En aggravant la crise économique que vit le pays et en dissuadant les acteurs extérieurs de contribuer à la reconstruction, l’objectif de Washington est d’empoisonner la victoire du camp loyaliste en Syrie et de mettre en difficulté les Russes et les Iraniens.

Le maintien des troupes américaines au nord-est, à proximité des champs pétrolifères, sert aussi à compliquer les choses pour les dirigeants syriens et leurs partenaires russes et iraniens.

Le but des Américains est double : priver Damas de potentielles sources de revenus et encourager les combattants kurdes à conserver une posture de défiance à l’égard de Bachar al-Assad.

Pour le géographe français Fabrice Balanche, contacté par Middle East Eye, il n’est pas impossible que cette loi serve à préparer le départ effectif des troupes américaines. Ce serait un moyen d’éviter un bourbier au travers de l’élection présidentielle et de partir après un dernier acte contre le pouvoir syrien.
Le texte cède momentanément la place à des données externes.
(* ===== verification/PoolKeys.v ===== *)
(** * Store keys do not collide

    The string of a [PoolKey] is a JSON array of its fields; the theorems show that
    it determines them, so two engines share an object of the store only when
    tenant, prefix, model, namespace, ranks, group and chunk hash all agree. *)

From stdpp Require Import gmap list strings sorting pretty.
From Stdlib Require Import ZArith Lia.
From Stdlib Require Ascii String.
From S2P Require Import Prelude.
From S2P Require Import PyFloat.
From S2P Require Import PrefixKeys.
From S2P Require Import MooncakeStore.

Open Scope Z_scope.

(** ** Decimal integers *)

(** Digits and the minus sign: no comma. *)
Definition number_char (c : N) : bool := (c =? 45)%N || ((48 <=? c) && (c <=? 57))%N.

Lemma lit_app s s' : lit (s +:+ s') = lit s ++ lit s'.
Proof.
  unfold lit. induction s as [|c s IH]; [done|]. change (String c s +:+ s') with (String c (s +:+ s')).
  cbn in *. f_equal. exact IH.
Qed.

Lemma lit_inj s s' : lit s = lit s' → s = s'.
Proof.
  unfold lit. revert s'. induction s as [|c s IH]; intros [|c' s'] Heq; cbn in Heq; try done.
  injection Heq as Hc Hs. rewrite (IH s' Hs). f_equal.
  by rewrite <- (Ascii.ascii_N_embedding c), <- (Ascii.ascii_N_embedding c'), Hc.
Qed.

Lemma pretty_N_go_chars x s :
  Forall (λ c, number_char c = true) (lit s) → Forall (λ c, number_char c = true) (lit (pretty_N_go x s)).
Proof.
  revert s. induction (N.lt_wf_0 x) as [x _ IH]; intros s Hs.
  assert (x = 0 ∨ 0 < x)%N as [-> | Hx] by lia; [by rewrite pretty_N_go_0|].
  rewrite pretty_N_go_step by done. apply IH; [by apply N.div_lt|].
  unfold lit in *. cbn. constructor; [|done]. unfold pretty_N_char. by repeat case_match.
Qed.

Lemma pretty_N_chars (n : N) : Forall (λ c, number_char c = true) (lit (pretty n)).
Proof.
  unfold pretty, pretty_N. case_decide; [by repeat constructor|]. apply pretty_N_go_chars. constructor.
Qed.

Lemma dump_int_chars n : Forall (λ c, number_char c = true) (dump_int n).
Proof.
  unfold dump_int, pretty, pretty_Z. destruct n as [|p|p]; [by repeat constructor|apply pretty_N_chars|].
  rewrite lit_app. apply Forall_app. split; [by repeat constructor|apply pretty_N_chars].
Qed.

Lemma dump_int_inj n n' : dump_int n = dump_int n' → n = n'.
Proof. intros Heq%lit_inj. by apply (inj pretty). Qed.

(** An integer is read up to the next comma. *)
Lemma number_prefix l l' r r' :
  Forall (λ c, number_char c = true) l → Forall (λ c, number_char c = true) l' →
  l ++ lit "," ++ r = l' ++ lit "," ++ r' → l = l' ∧ r = r'.
Proof.
  intros Hl. revert l'. induction Hl as [|c l Hc Hl IH]; intros l' Hl' Heq.
  - destruct Hl' as [|c' l' Hc' Hl']; [by injection Heq|]. injection Heq as <- _. discriminate.
  - destruct Hl' as [|c' l' Hc' Hl']; injection Heq as Hcc Heq; [subst; discriminate|].
    destruct (IH l' Hl' Heq) as [-> ->]. by subst.
Qed.

Lemma dump_int_prefix n n' r r' :
  dump_int n ++ lit "," ++ r = dump_int n' ++ lit "," ++ r' → n = n' ∧ r = r'.
Proof.
  intros Heq. apply number_prefix in Heq as [Hn ->]; [|apply dump_int_chars..]. split; [|done]. by apply dump_int_inj.
Qed.

(** ** Keys *)

Record valid_pool_key (key : PoolKey) : Prop := {
  vp_tenant : valid_str (md_tenant_id (key_metadata key));
  vp_prefix : valid_str (md_cache_prefix (key_metadata key));
  vp_model : valid_str (md_model_name (key_metadata key));
  vp_namespace : valid_str (md_store_namespace (key_metadata key));
  vp_hash : valid_str (chunk_hash key);
}.

Lemma to_string_inj key key' :
  valid_pool_key key → valid_pool_key key' → to_string key = to_string key' → key = key'.
Proof.
  destruct key as [[m tp pp ns cp tn g pc dc] h], key' as [[m' tp' pp' ns' cp' tn' g' pc' dc'] h'].
  intros [Ht Hp Hm Hn Hh] [Ht' Hp' Hm' Hn' Hh']. unfold to_string. cbn in * |-.
  cbn [key_metadata chunk_hash md_tenant_id md_cache_prefix md_model_name md_store_namespace md_tp_rank
    md_pcp_rank md_dcp_rank md_pp_rank md_group_id].
  intros Heq. apply app_inv_head in Heq.
  do 4 (apply quote_prefix in Heq as [-> Heq]; [|done..]; apply app_inv_head in Heq).
  do 5 apply dump_int_prefix in Heq as [-> Heq].
  by apply quote_prefix in Heq as [-> _].
Qed.

(** C36 (safety).  Store keys never collide: two pool keys with the same string have
    the same tenant, cache prefix, model, namespace, ranks, group and chunk hash. *)
Theorem pool_keys_distinct key key' :
  valid_pool_key key → valid_pool_key key' → to_string key = to_string key' ↔ key = key'.
Proof. intros Hk Hk'. split; [by apply to_string_inj|by intros ->]. Qed.

Definition demo_metadata (rank : Z) : KeyMetadata := mkMetadata (lit "m") rank 0 [] [] (lit "default") 0 0 0.
Definition demo_key (rank : Z) (chunk : string) : PoolKey := mkPoolKey (demo_metadata rank) (lit chunk).

Lemma pool_keys_distinct_witness : to_string (demo_key 1 "a") ≠ to_string (demo_key 11 "a").
Proof.
  intros Heq. apply pool_keys_distinct in Heq; [discriminate|split; by apply str_valid_dec..].
Defined.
Mais cette hypothèse n’est valable que si le retrait s’effectue cet été. Si les Américains se maintiennent encore quelques mois, ils risquent fort de subir des attentats qui pourraient compromettre les ambitions électorales de Donald Trump.

L’hypothèse d’une volonté d’affamer la population syrienne et de neutraliser le pays est d’autant plus crédible que l’inefficacité des sanctions contre les acteurs supposément visés est prouvée. Les sanctions économiques font du mal aux populations plutôt qu’aux régimes. D’ailleurs, la précarité économique peut favoriser le recrutement de miliciens loyalistes.

Une culture des sanctions

Au Liban voisin, les sanctions américaines contre le Hezbollah ne l’ont pas affaibli et n’ont même pas mis fin à son alliance politique avec le président Michel Aoun. Le chef du Hezbollah, Hassan Nasrallah, a justement fait de la loi César une affaire libanaise et invité le gouvernement libanais à refuser de s’y conformer.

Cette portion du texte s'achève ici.